## TO DO
The stretch wanted below opens at the line containing "intros Q En" and closes at the line containing "Lemma searched_skip w". Please return it exactly, with no other lines.

## EXTRACTED RECORDS
|---|

(** The templates of a session, and the attempt numbers of its configurations. *)
Definition templates_ok (specs : gmap ConfigKey RunSpec) : Prop :=
  forall k s, specs !! k = Some s -> key_of s = k /\ spec_wf s.
Definition numbered (specs : gmap ConfigKey RunSpec) (next : gmap ConfigKey Z) (k : ConfigKey) : Prop :=
  is_Some (specs !! k) /\ exists a, next !! k = Some a /\ 1 <= a < 2 ^ 32.

(** What the search does to one configuration: it is active at an attempt from
    its number on, or it is idle with its budget spent. *)
Definition activated (active : list RunSpec) (next left next' left' : gmap ConfigKey Z) (k : ConfigKey) : Prop :=
  exists s a, s ∈ active /\ key_of s = k /\ 0 < default 0 (left !! k) /\ left' !! k = left !! k /\
    next !! k = Some a /\ next' !! k = Some (sp_attempt s) /\ a <= sp_attempt s < 2 ^ 32.
Definition idle (w : World) (reps : Z) (active : list RunSpec) (next left next' left' : gmap ConfigKey Z) (k : ConfigKey) : Prop :=
  (k ∉ key_of <$> active) /\ next' !! k = next !! k /\
  ((left' !! k = left !! k /\ default 0 (left !! k) = 0) \/
   (left' !! k = Some 0 /\ 0 < default 0 (left !! k) /\ numbers_spent w reps k)).

Section Rounds.
Context (run : RunSpec -> World -> RunRecord * World) `{!Executor run}
        (stop : ConfigKey -> Mx (option (ConfigKey * Exhaustion)))
        (stop_quiet : forall k, moves quiet (stop k)) (stop_total : forall k, total (stop k))
        (constants : ProtocolConstants) (reps_pos : 1 <= repetitions constants).
Let reps := repetitions constants.

Lemma numbers_spent_quiet w w' k : quiet w w' -> numbers_spent w' reps k -> numbers_spent w reps k.
Proof. intros Q (s & ? & ? & O). exists s. split_and!; [done|done|]. by apply (quiet_occupied w w'). Qed.

(** What the search answers for the configurations [keys]. *)
Record searched (w : World) (keys : list ConfigKey) (next left : gmap ConfigKey Z)
    (active : list RunSpec) (next' left' : gmap ConfigKey Z) : Prop := {
  sr_nodup : NoDup (key_of <$> active);
  sr_active : forall s, s ∈ active -> key_of s ∈ keys /\ spec_wf s;
  sr_keys : forall k, k ∈ keys -> activated active next left next' left' k \/ idle w reps active next left next' left' k;
  sr_other : forall k, k ∉ keys -> next' !! k = next !! k /\ left' !! k = left !! k
}.

Lemma searched_inactive w keys next left active next' left' k : searched w keys next left active next' left' ->
  k ∉ keys -> k ∉ (key_of <$> active).
Proof. intros [_ Ha _ _] Hn (s & -> & Hin)%list_elem_of_fmap. by apply Ha in Hin as [? _]. Qed.

(** The answer for a key depends on its own entries, and on the active
    specifications with its key. *)
Lemma searched_key w v k next left next1 left1 active active' next' left' :
  quiet w v -> next1 !! k = next !! k -> left1 !! k = left !! k ->
  (forall s, s ∈ active -> s ∈ active') -> (forall s, s ∈ active' -> s ∈ active \/ key_of s <> k) ->
  activated active next1 left1 next' left' k \/ idle v reps active next1 left1 next' left' k ->
  activated active' next left next' left' k \/ idle w reps active' next left next' left' k.
Proof.
  intros Q En El Hsub Hsup [(s & a & ? & ? & ? & ? & ? & ? & ?)|(Hni & Hn & Hi)].
  - left. exists s, a. rewrite <- El, <- En. split_and!; auto; lia.
  - right. unfold idle. rewrite <- El, <- En. split_and!; [|done|].
    + intros (s & -> & Hin)%list_elem_of_fmap. apply Hsup in Hin as [Hin|E]; [|congruence]. apply Hni, list_elem_of_fmap. eauto.
    + destruct Hi as [?|(? & ? & ?)]; [by left|right]. split_and!; [done|done|]. by apply (numbers_spent_quiet w v).
Qed.

Lemma searched_skip w k keys next left active next' left' : k ∉ keys -> default 0 (left !! k) = 0 ->
  searched w keys next left active next' left' -> searched w (k :: keys) next left active next' left'.
Proof.
  intros Hnk E0 R. pose proof (searched_inactive _ _ _ _ _ _ _ _ R Hnk). destruct R as [Hnd Ha Hact Hrest]. constructor; [done| | |].
  - intros s Hin. apply Ha in Hin as [? ?]. split; [by right|done].
  - intros k' [->|Hk']%elem_of_cons; [|by apply Hact]. right. unfold idle. destruct (Hrest k Hnk) as [-> ->]. split_and!; [done|done|by left].
  - intros k' Hn. apply Hrest. intros ?. apply Hn. by right.
Qed.

Lemma searched_active w v k keys next left s a active next' left' : quiet w v -> k ∉ keys -> key_of s = k -> spec_wf s ->
  0 < default 0 (left !! k) -> next !! k = Some a -> a <= sp_attempt s < 2 ^ 32 ->
  searched v keys (<[k := sp_attempt s]> next) left active next' left' ->
  searched w (k :: keys) next left (s :: active) next' left'.
Proof.
  intros Q Hnk <- Hws Hp En Hr R. pose proof (searched_inactive _ _ _ _ _ _ _ _ R Hnk). destruct R as [Hnd Ha Hact Hrest].
  constructor.
  - simpl. by apply NoDup_cons.
  - intros s' [->|Hin]%elem_of_cons; [split; [by left|done]|]. apply Ha in Hin as [? ?]. split; [by right|done].
  - intros k' [->|Hk']%elem_of_cons.
    + left. destruct (Hrest (key_of s) Hnk) as [E1 E2]. rewrite lookup_insert_eq in E1. exists s, a. split_and!; [by left|done|done|done|done|done|lia|lia].
    + assert (Hne : key_of s <> k') by (by intros <-).
      apply (searched_key w v _ next left (<[key_of s := sp_attempt s]> next) left active); try done.
      * by apply lookup_insert_ne.
      * intros s' ?. by right.
      * intros s' [->|?]%elem_of_cons; [by right|by left].
      * by apply Hact.
  - intros k' Hn. rewrite not_elem_of_cons in Hn. destruct Hn as [Hne Hn]. apply Hrest in Hn as [-> ->]. by rewrite lookup_insert_ne.
Qed.

Lemma searched_spent w v k keys next left active next' left' : quiet w v -> k ∉ keys ->
  0 < default 0 (left !! k) -> numbers_spent w reps k ->
  searched v keys next (<[k := 0]> left) active next' left' ->
  searched w (k :: keys) next left active next' left'.
Proof.
  intros Q Hnk Hp Hs R. pose proof (searched_inactive _ _ _ _ _ _ _ _ R Hnk). destruct R as [Hnd Ha Hact Hrest].
  constructor; [done| | |].
  - intros s Hin. apply Ha in Hin as [? ?]. split; [by right|done].
  - intros k' [->|Hk']%elem_of_cons.
    + right. destruct (Hrest k Hnk) as [E1 E2]. rewrite lookup_insert_eq in E2. split_and!; [done|done|by right].
    + assert (Hne : k <> k') by (by intros <-).
      apply (searched_key w v _ next left next (<[k := 0]> left) active); try done; [by apply lookup_insert_ne|by left|by apply Hact].
  - intros k' Hn. rewrite not_elem_of_cons in Hn. destruct Hn as [Hne Hn]. apply Hrest in Hn as [-> ->]. by rewrite lookup_insert_ne.
Qed.

Lemma numbered_insert specs next k k' a : k <> k' -> numbered specs next k' -> numbered specs (<[k := a]> next) k'.
Proof. intros Hne [? (x & ? & ?)]. split; [done|]. exists x. by rewrite lookup_insert_ne. Qed.

Lemma active_specs_spec specs keys : templates_ok specs -> forall next left w r w',
  NoDup keys -> (forall k, k ∈ keys -> numbered specs next k) -> (forall k, 0 <= default 0 (left !! k)) ->
  active_specs constants specs keys next left w = (r, w') ->
  match r with
  | Ok (active, next', left') => searched w keys next left active next' left'
  | Err e => e <> OutOfFuel
  end.
Proof.
  intros Hs. induction keys as [|k keys IH]; intros next left w r w' Hnd Hk Hl H; simpl in H.
  { unfold mret in H. simplify_eq. constructor; [apply NoDup_nil_2|by intros ? ?%elem_of_nil..|done]. }
  apply NoDup_cons in Hnd as [Hnk Hnd].
  assert (Hk' : forall k', k' ∈ keys -> numbered specs next k') by (intros; apply Hk; by right).
  destruct (default 0 (left !! k) =? 0) eqn:E0; zbool.
  { apply IH in H; [|done..]. destruct r as [[[active n'] l']|e]; [by apply searched_skip|done]. }
  destruct (Hk k) as [[s Es] (a & En & Hrange)]; [by left|]. rewrite En, Es in H. destruct (Hs k s Es) as [Eks Hws].
  unfold mbind at 1 in H. destruct (free_attempt _ _ w) as [found w1] eqn:E.
  pose proof (moves_eq _ _ _ _ _ (free_attempt_quiet _ _) E) as Q.
  apply free_attempt_spec in E; [|by apply with_attempt_wf|simpl; lia].
  assert (Hp : 0 < default 0 (left !! k)) by (specialize (Hl k); lia).
  destruct found as [[found|]|e]; [| |by destruct e; simplify_eq].
  - destruct E as (b & Hb & ->). simpl in Hb. unfold mbind in H. destruct (active_specs _ _ _ _ _ w1) as [rest w2] eqn:E.
    apply IH in E; [|done|intros k' ?; apply numbered_insert; [by intros <-|by apply Hk']|done].
    destruct rest as [[[active n'] l']|e]; unfold mret in H; simplify_eq; [|done].
    eapply searched_active; [exact Q|done|done|by apply with_attempt_wf, with_attempt_wf|done|done|simpl; lia|done].
  - apply IH in H; [|done..|].
    + destruct r as [[[active n'] l']|e]; [|done]. eapply searched_spent; [done..| |done].
      exists (with_attempt (with_attempt s a) (2 ^ 32 - 1)). by split_and!.
    + intros k'. destruct (decide (k' = k)) as [->|]; [by rewrite lookup_insert_eq|by rewrite lookup_insert_ne].
Qed.

(** ** The records of a round *)

Definition published (w : World) (r : RunRecord) : Prop := files w !! file_name r = Some (Some r).

Lemma kept_published w w' r : kept w w' -> published w r -> published w' r.
Proof. intros [F _ _] H. by eapply lookup_weaken. Qed.

(** A record of the repetition [rep] of [s]. *)
Definition answers (s : RunSpec) (rep : Z) (r : RunRecord) : Prop :=
  key r = key_of s /\ r_attempt r = sp_attempt s /\ r_repetition r = rep.

Lemma dispatch_total spec : total (dispatch run spec).
Proof.
  unfold dispatch. apply total_bind; [auto with total|intros []; [auto with total|]].
  apply total_bind; [intros w w'; unfold run_spec; by destruct (run spec w)|intros r].
  apply total_bind; [auto with total|intros c w w'].
  destruct (write_record _ w) as [[u|e] w1]; [destruct (survivors _); [by destruct c|done]|by destruct (survivors _)].
Qed.

Lemma dispatch_ok spec w r w' : dispatch run spec w = (Ok r, w') -> answers spec (sp_repetition spec) r /\ published w' r.
Proof.
  unfold dispatch. intros H. bind_ok H. destruct a; [done|]. bind_ok H. rename E0 into Er.
  unfold run_spec in Er. destruct (run spec w0) as [r0 w2] eqn:E0. injection Er as <- <-.
  bind_ok H. destruct (write_record _ w1) as [[u|e] w3] eqn:Ew; [|by destruct (survivors _)].
  assert (Hans : answers spec (sp_repetition spec) (set_cancelled r0 a)).
  { pose proof (run_key spec w0). pose proof (run_attempt spec w0). pose proof (run_repetition spec w0).
    rewrite E0 in *. by split_and!. }
  apply write_record_ok in Ew. destruct (survivors _); [|done]. destruct a; [done|]. by simplify_eq.
Qed.

Lemma run_round_total plan : total (run_round run plan).
Proof. induction plan as [|[s rep] plan IH]; simpl; repeat (total_step || apply dispatch_total). Qed.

|---|

## RESULT
  intros Q En El Hsub Hsup [(s & a & ? & ? & ? & ? & ? & ? & ?)|(Hni & Hn & Hi)].
  - left. exists s, a. rewrite <- El, <- En. split_and!; auto; lia.
  - right. unfold idle. rewrite <- El, <- En. split_and!; [|done|].
    + intros (s & -> & Hin)%list_elem_of_fmap. apply Hsup in Hin as [Hin|E]; [|congruence]. apply Hni, list_elem_of_fmap. eauto.
    + destruct Hi as [?|(? & ? & ?)]; [by left|right]. split_and!; [done|done|]. by apply (numbers_spent_quiet w v).
Qed.

Lemma searched_skip w k keys next left active next' left' : k ∉ keys -> default 0 (left !! k) = 0 ->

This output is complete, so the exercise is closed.